Scan the entries below and return each line that contains "None".

EXCERPTED RECORDS:
※ ※ ※

Lemma sweep_post l1 l2 gone pgone k q fuel :
  swept k q l1 l2 gone pgone -> (length l2 < fuel)%nat ->
  kpost outside (sweep fuel chosen (first l2 None) k) (fun _ k' => exists q' gone' pgone', swept k' q' (l1 ++ l2) [] gone' pgone').
Proof.
  revert l1 gone pgone k q fuel. induction l2 as [|a l2 IH]; intros l1 gone pgone k q fuel Hs Hf; (destruct fuel as [|fuel]; [cbn in Hf; lia|]); cbn [sweep sweep_step first].
  - rewrite kseq_ret. apply kpost_ret. rewrite app_nil_r. by exists q, gone, pgone.
  - pose proof Hs as [Hk G Hgone Hpg]. pose proof (ki_processes _ _ _ _ Hk) as Hps. destruct (dlist_at (H := process_links) _ _ _ _ _ _ (pr_list _ _ _ _ _ _ _ Hps)) as (x & Hx & Hnx & _).
    cbn [link_next process_links] in Hnx. apply kassoc. rewrite (kseq_process a x) by done. apply kassoc. rewrite (kseq_done _ _ _ _ _ (Hchosen _ _ _ _ _ _ _ Hs)). apply kassoc. rewrite Hnx.
    assert (forall k1 q1 gone1 pgone1, swept k1 q1 (l1 ++ [a]) l2 gone1 pgone1 -> kpost outside ((let* _ := kret tt in let* next := kret (Some (first l2 None)) in match next with None => kret tt | Some c => sweep fuel chosen c end) k1)
        (fun _ k' => exists q' gone' pgone', swept k' q' (l1 ++ a :: l2) [] gone' pgone')) as Hgoon.
    { intros k1 q1 gone1 pgone1 S1. rewrite !kseq_ret. replace (l1 ++ a :: l2) with ((l1 ++ [a]) ++ l2) by (by rewrite <- app_assoc). eapply IH; [exact S1|cbn in Hf; lia]. }
    destruct (hit a) eqn:Ehit.
    + destruct (ki_members _ _ _ _ Hk a x Hx) as [members Hm]. pose proof (calm_later _ _ _ _ _ _ G Hcalm) as Hre. apply kassoc.
      eapply kpost_seq; [apply (destroy_process_post k q _ a x members Hk Hx Hm); intros t Ht; apply (mb_all _ _ _ _ Hm) in Ht as (r & Hr & Hp);
        destruct (Hgo _ _ _ _ _ _ a t r Hs Ehit Hr Hp); split_and!; [rewrite Hre; apply not_elem_of_nil|done|done]|].
      intros st k1 [-> Hd]. destruct (destroyed_calm _ _ _ _ _ _ _ Hk Hre Hx Hm Hd) as (q1 & K1 & G1). apply (Hgoon k1 q1 (gone ++ members) (pgone ++ [a])). split.
      * replace (filter (fun b => hit b = false) (l1 ++ [a]) ++ l2) with (filter (fun b => b <> a) (filter (fun b => hit b = false) l1 ++ a :: l2)); [exact K1|].
        assert (NoDup (filter (fun b => hit b = false) l1 ++ a :: l2)) as Hn by apply (pr_list _ _ _ _ _ _ _ Hps). apply list.NoDup_app in Hn as (_ & N1 & [N2 _]%list.NoDup_cons).
        rewrite !filter_app, filter_cons_False by (by intros ?). rewrite (filter_cons_False _ a) by (by rewrite Ehit). rewrite filter_nil, app_nil_r. f_equal.
        -- apply list_filter_all, Forall_forall. intros b Hb ->. by apply (N1 a Hb), list_elem_of_here.
        -- apply list_filter_all, Forall_forall. intros b Hb ->. done.
      * eapply kgrows_trans; [exact (kinv_sound _ _ _ _ Hk)| |done|done]. intros t r r' Ht _ Hr'. destruct (Hgone t Ht). congruence.
      * intros t [Ht|Ht]%elem_of_app.
        -- destruct (Hgone t Ht) as [Hn (r & b & H1 & H2 & H3)]. split; [|exists r, b; split_and!; [done|done|set_solver]]. destruct (threads (sched k1) !! t) eqn:E; [|done]. destruct (de_old _ _ _ _ _ (kg_sched _ _ _ _ _ _ G1) t); [by eauto|congruence].
        -- split; [by apply (ds_threads _ _ _ _ _ _ Hd)|]. apply (mb_all _ _ _ _ Hm) in Ht as (r & Hr & Hp).
           destruct (member_before _ _ _ _ _ _ t r a G) as (r0 & H0 & Hp0); [intros u Hu; by apply Hgone|done|done|]. exists r0, a. split_and!; [done|done|set_solver].
      * intros b [Hb| ->%list_elem_of_singleton]%elem_of_app; [|split; [done|apply Hd]]. destruct (Hpg b Hb) as [H1 H2]. split; [done|]. by eapply departs_gone; [apply G1|].
    + apply (Hgoon k q gone pgone). split; [|done|done|done]. rewrite filter_app, filter_cons_True, filter_nil by done. by rewrite <- app_assoc.
Qed.
End Sweep.

(** ** What is exiting is destroyed *)
Definition exiting (cur : Z) (k : Kern) (a : Z) : bool :=
  match processes (sched k) !! a with
  | Some x => negb (bool_decide (Some cur = Some a)) && bool_decide (p_state x = ProcessExiting) && negb (object_has_flag (flags (p_header x)) FlagPermanent)
  | None => false
  end.

Definition with_current (cur : Z) (k : Kern) : Kern := with_sched (with_g_current_process (Some cur) (sched k)) k.

Lemma kinv_current k q ps cur : kinv k q ps [] -> kinv (with_current cur k) q ps [].
Proof.
  intros Hk. unfold with_current. split; life_cbn; try apply Hk.
  - destruct (ki_sched _ _ _ _ Hk) as [I1 I2 I3 I4 I5 I6 I7 I8 I9]. split; try done. intros t r Hr. destruct (I5 t r Hr). by split.
  - destruct (ki_registered _ _ _ _ Hk). by split.
Qed.

(** A process the walk has not destroyed is as it was. *)
Lemma swept_lasts k0 q0 ps0 hit k q l1 l2 gone pgone a x0 :
  kinv k0 q0 ps0 [] -> retired q0 = [] -> swept k0 q0 hit k q l1 l2 gone pgone -> processes (sched k0) !! a = Some x0 -> a ∉ pgone -> exists x, processes (sched k) !! a = Some x /\ lasts x0 x.
Proof.
  intros Hk0 Hre [Hk G Hgone Hpg] Hx0 Ha. apply (calm_process _ _ _ _ _ _ ps0 a x0 G Hk0 Hre Hx0 Ha). intros t r Ht Hr E. destruct (Hgone t Ht) as [_ (r' & b & H1 & H2 & H3)].
  assert (b = a) as -> by congruence. done.
Qed.

Lemma exiting_lasts cur k k' a x x' : processes (sched k) !! a = Some x -> processes (sched k') !! a = Some x' -> lasts x x' -> exiting cur k' a = exiting cur k a.
Proof.
  intros Hx Hx' L. destruct (lasts_fields _ _ L) as (Eh & _). unfold exiting. rewrite Hx, Hx', Eh. f_equal. f_equal. apply bool_decide_ext. destruct L as [_ [->|(H1 & H2 & ->)]]; [done|]. split; done.
Qed.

※ ※ ※

EXERCISE OUTPUT:
  kpost outside (sweep fuel chosen (first l2 None) k) (fun _ k' => exists q' gone' pgone', swept k' q' (l1 ++ l2) [] gone' pgone').
    assert (forall k1 q1 gone1 pgone1, swept k1 q1 (l1 ++ [a]) l2 gone1 pgone1 -> kpost outside ((let* _ := kret tt in let* next := kret (Some (first l2 None)) in match next with None => kret tt | Some c => sweep fuel chosen c end) k1)
  | None => false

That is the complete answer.